Resilient microbials manufactured from biomass residues

Biotope startup N-Fix aims to solve one of the major sustainability challenges of livestock farming: an excess of manure.

The company is developing a thermal treatment to turn wet manure into hydrochar, a safe and stable compound with a range of agricultural applications.
Read more about N-Fix's innovation in the interview with co-founder Emile and Gilles

How was the company created?

Emile Redant (Co-founder): “We officially launched N-Fix in July this year, following the biotope basecamp. The company has three co-founders: Luc Desender, Guy de Clercq, and me, with Guy’s son Gilles assisting us operationally.

My background is in biochemical engineering – I’ve worked with both industrial and agricultural biotechnology at companies like the Bio Base Europe Pilot Plant and Biotalys. Most recently I was an R&D manager at Renasci – a Belgian company founded by Luc Desender. Gilles is very complementary in his skills. “

“It was while brainstorming ideas with Luc that we came up with the concept for N-Fix back in April, which happened to coincide with the first biotope call for applications.

After being accepted, we took part in the two-week biotope basecamp, which was an excellent opportunity to talk to experts from different fields – like legal, regulatory, and funding – about our concept for the company. These experts helped answer our questions, and forwarded us on to other people in the ecosystem who will be useful for our startup going forward. It has been intense, but a great way to get this startup going.”

What is the problem that you’re trying to solve?

Gilles de Clercq: “Livestock farming is not very sustainable for a number of different reasons, one being the amount of manure produced. In Belgium – a small country with a lot of egg, meat, and dairy production – farms produce about 40 million tons each year.”

Farmers use as much manure as they are allowed locally, but although some is exported to neighboring countries, there is still manure left at the end of the day

Gilles de Clercq

“There are a few solutions in place to valorize manure. A small percentage is converted to biogas, which is burned for energy. This of course releases carbon dioxide, so it’s not great for the climate. Unfortunately, it’s currently the best-case scenario. Alternatively, about 66% of Belgium’s manure is simply used as fertilizer, sprayed directly onto fields. However, the EU Nitrate Directive sets strict limits on the amount of manure that can be used, because too much can cause nitrogen runoff to pollute waterways, killing all the fish and causing a lot of other environmental problems. There are also inherent risks associated with raw manure, including the potential spread of pathogens, and increased greenhouse gas emissions caused by decomposition. Farmers use as much manure as they are allowed locally, but although some is exported to neighboring countries, there is still manure left at the end of the day.”

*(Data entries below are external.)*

(* ===== verification/PoolProps.v ===== *)
(** Properties of the transaction pool: the invariant of every reachable pool,
    the exact effect of each operation, the faithfulness of the broadcast
    events, and the independence of the eviction from the iteration order of
    the hash map. *)
From S2P Require Import Prelude TxTypes SenderQueue Pool PoolInv PoolOps.

Section props.
Context `{EXT : !External}.

(** ** Operations on a pool *)

(** The operations that change a pool. *)
Inductive pool_op : Type :=
| PAdd (tx : OrderedTransaction)
| PInsert (now : u64) (tx : Tx)
| PRemove (hash : B256) (reason : string)
| PRemoveConfirmed (sender : Address) (nonce : u64)
| PPrune (ids : list B256)
| PCleanup (now : u64)
| PClear.

Definition pool_step (p : TransactionPool) (o : pool_op) : TransactionPool :=
  match o with
  | PAdd tx => (pool_add p tx).1
  | PInsert now tx => (mempool_insert p now tx).1
  | PRemove h r => (remove_with_reason p h r).1
  | PRemoveConfirmed s n => pool_remove_confirmed p s n
  | PPrune ids => mempool_prune p ids
  | PCleanup now => (cleanup p now).1
  | PClear => clear p
  end.

(** The nonces are 64-bit, and those of new transactions below the maximum. *)
Definition pool_op_ok (o : pool_op) : Prop :=
  match o with
  | PAdd tx => tx_ok tx
  | PInsert now tx => match tx_to_ordered now tx with Some o => tx_ok o | None => True end
  | PRemoveConfirmed _ n => 0 <= n <= u64_max
  | _ => True
  end.

Record pool_inv (p : TransactionPool) : Prop := {
  pi_wf : inner_wf (tp_inner p);
  pi_limits : limits_ok (tp_config p);
  pi_size : pool_len p <= max_pending_txs (tp_config p) + max_queued_txs (tp_config p);
  pi_gauges : gauges_ok p;
}.

(** An operation that only removes keeps the invariant. *)
Lemma pool_inv_shrink p p' :
  pool_inv p -> inner_wf (tp_inner p') -> tp_config p' = tp_config p ->
  by_hash (tp_inner p') ⊆ by_hash (tp_inner p) -> gauges_ok p' -> pool_inv p'.
Proof.
  intros [Hw Hl Hs Hg] Hw' Hc Hsub Hg'. split; [done|by rewrite Hc| |done].
  rewrite Hc. unfold pool_len in *. apply map_subseteq_size in Hsub. lia.
Qed.

Lemma pool_add_inv p tx : pool_inv p -> tx_ok tx -> pool_inv (pool_add p tx).1.
Proof.
  intros Hp Htx. pose proof (pool_add_spec p tx (pi_wf _ Hp) (pi_limits _ Hp) Htx) as Hspec.
  destruct (pool_add p tx) as [p' r]. simpl in *.
  destruct Hspec as [[-> _]|(rep & ev & Hae & _)]; [done|].
  split; [apply Hae| | |apply Hae].
  - rewrite (ae_config _ _ _ _ _ Hae). apply Hp.
  - rewrite (ae_config _ _ _ _ _ Hae). unfold pool_len.
    rewrite <- counts_size by apply Hae.
    pose proof (ae_pending _ _ _ _ _ Hae). pose proof (ae_queued _ _ _ _ _ Hae). lia.
Qed.

Lemma record_rejection_inv p r : pool_inv p -> pool_inv (record_rejection p r).
Proof.
  intros [Hw Hl Hs Hg]. split; try done.
  unfold gauges_ok, record_rejection in *. simpl. by destruct (tp_metrics p).
Qed.

Lemma confirm_inv p conf I' :
  pool_inv p -> confirm_effect conf (tp_inner p) I' ->
  pool_inv (sync_metrics (with_inner p I')).
Proof.
  intros Hp Hce. apply (pool_inv_shrink p); [done|apply Hce|done| |apply sync_metrics_gauges].
  simpl. rewrite (ce_hash _ _ _ Hce). apply map_filter_subseteq.
Qed.

Lemma update_counts_id I : inner_wf I -> update_counts I = I.
Proof.
  intros HI. destruct I as [h i s pc qc]. unfold update_counts. simpl. f_equal.
  - symmetry. apply (iw_pending _ HI).
  - symmetry. apply (iw_queued _ HI).
Qed.

Lemma cleanup_inv p now : pool_inv p -> pool_inv (cleanup p now).1.
Proof.
  intros Hp. pose proof (cleanup_spec p now (pi_wf _ Hp)) as Hspec.
  assert (gauges_ok (cleanup p now).1) as Hg.
  { unfold cleanup, cleanup_loop.
    set (hs := expired_hashes _ _ _).
    rewrite (cleanup_loop_spec hs (tp_inner p) _ 0 (iw_rel _ (pi_wf _ Hp)));
      [|by apply expired_NoDup, Hp|].
    - destruct hs as [|h hs]; [|].
      + change (remove_hashes (tp_inner p) []) with (tp_inner p).
        rewrite update_counts_id by apply Hp. apply Hp.
      + rewrite len_cons. pose proof (len_nonneg hs).
        rewrite (proj2 (Z.ltb_lt _ _)) by lia. apply sync_metrics_gauges.
    - intros h (x & Hx & <-)%elem_of_expired. exists x. eapply expired_in; [apply Hp|done]. }
  destruct (cleanup p now) as [p' n]. simpl in *. destruct Hspec as (Hw & Hc & Hh & _).
  apply (pool_inv_shrink p); [done|done|done| |done].
  apply map_subseteq_spec. intros h x Hx. by apply Hh.
Qed.

Lemma pool_step_inv p o : pool_inv p -> pool_op_ok o -> pool_inv (pool_step p o).
Proof.
  intros Hp Ho. destruct o as [tx|now tx|h r|s n|ids|now|]; simpl in *.
  - by apply pool_add_inv.
  - unfold mempool_insert. destruct (tx_to_ordered now tx) as [o|];
      [|by apply record_rejection_inv].
    pose proof (pool_add_inv p o Hp Ho) as Hadd.
    destruct (pool_add p o) as [p' [?|e]]; [done|]. by apply record_rejection_inv.
  - pose proof (remove_with_reason_spec p h r (pi_wf _ Hp)) as Hspec.
    assert (gauges_ok (remove_with_reason p h r).1) as Hg.
    { unfold remove_with_reason. destruct (inner_remove_by_hash _ _) as [I' [x|]];
        [apply sync_metrics_gauges|apply Hp]. }
    destruct (remove_with_reason p h r) as [p' x]. cbn [fst] in *. destruct Hspec as (Hw & Hc & _ & Hd & _).
    apply (pool_inv_shrink p); [done|done|done| |done]. rewrite Hd. apply delete_subseteq.
  - eapply confirm_inv; [done|]. apply inner_remove_confirmed_spec; [apply Hp|done].
  - eapply confirm_inv; [done|]. apply inner_prune_spec, Hp.
  - by apply cleanup_inv.
  - apply (pool_inv_shrink p); [done|apply empty_wf|done| |apply sync_metrics_gauges].
    apply map_empty_subseteq.
Qed.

“So what happens to the remaining waste? The farmer pays to have it destroyed. This process – which costs an average of 17.5 euros per ton – is expensive for the farmers and squanders a natural resource that could otherwise be integrated into a circular value chain.”

How are you planning to tackle this problem?

Emile Redant: “We’re developing a thermal treatment to convert manure into hydrochar – a dry substance that can be used as safer and more sustainable fertilizer. The benefits of hydrochar are many. The thermal treatment destroys any pathogens and antibiotics in the manure, making the end product a much less dangerous fertilizer option.

Hydrochar is also more stable than manure: it is a solid, so if it rains it doesn’t just get washed off the fields and into waterways; and unlike manure, which degrades quickly, hydrochar releases its nutrients slowly over time. There are many other possible benefits associated with this product too, like drought resistance, which we’re hoping to clarify with the means provided by the biotope incubator program.”

We’re developing a thermal treatment to convert manure into hydrochar – a dry substance that can be used as safer and more sustainable fertilizer

Emile Redant

Can you tell us more about the thermal treatment used to create the hydrochar?

Gilles de Clercq: “What makes our technology innovative is that we’re developing a way to apply this thermal treatment to manure in its wet form. Ordinary processing involves first drying the manure in an oven, which is a waste of energy. Instead, we’ve created a closed system – like a pressure pot on the stove – where we bring the wet manure to the point where it chemically transforms into hydrochar. You can then use the residual heat for the next batch overall reducing the energy requirement by 65%.”

How is biotope helping you develop your technology and business?

Emile Redant: “The financial support is of course nice but the same goes for the facilities – both the office space and the greenhouses, where we’ll be able to run our first trials for drought resistance in plants, among other things. It will be exciting to start these first experiments and find the ideal application for our product, because there is a whole forest of possibilities, so our challenge now is to pick the most feasible ones and get the ball rolling.

“In the longer term, the biotope and VIB network will also create connections to top scientists working in our field, investors, and potential partners. Even just among VIB’s own spin-offs there are interesting potential collaboration partners. Biotope provides us with plenty of opportunities, and we’re excited for what the future holds.”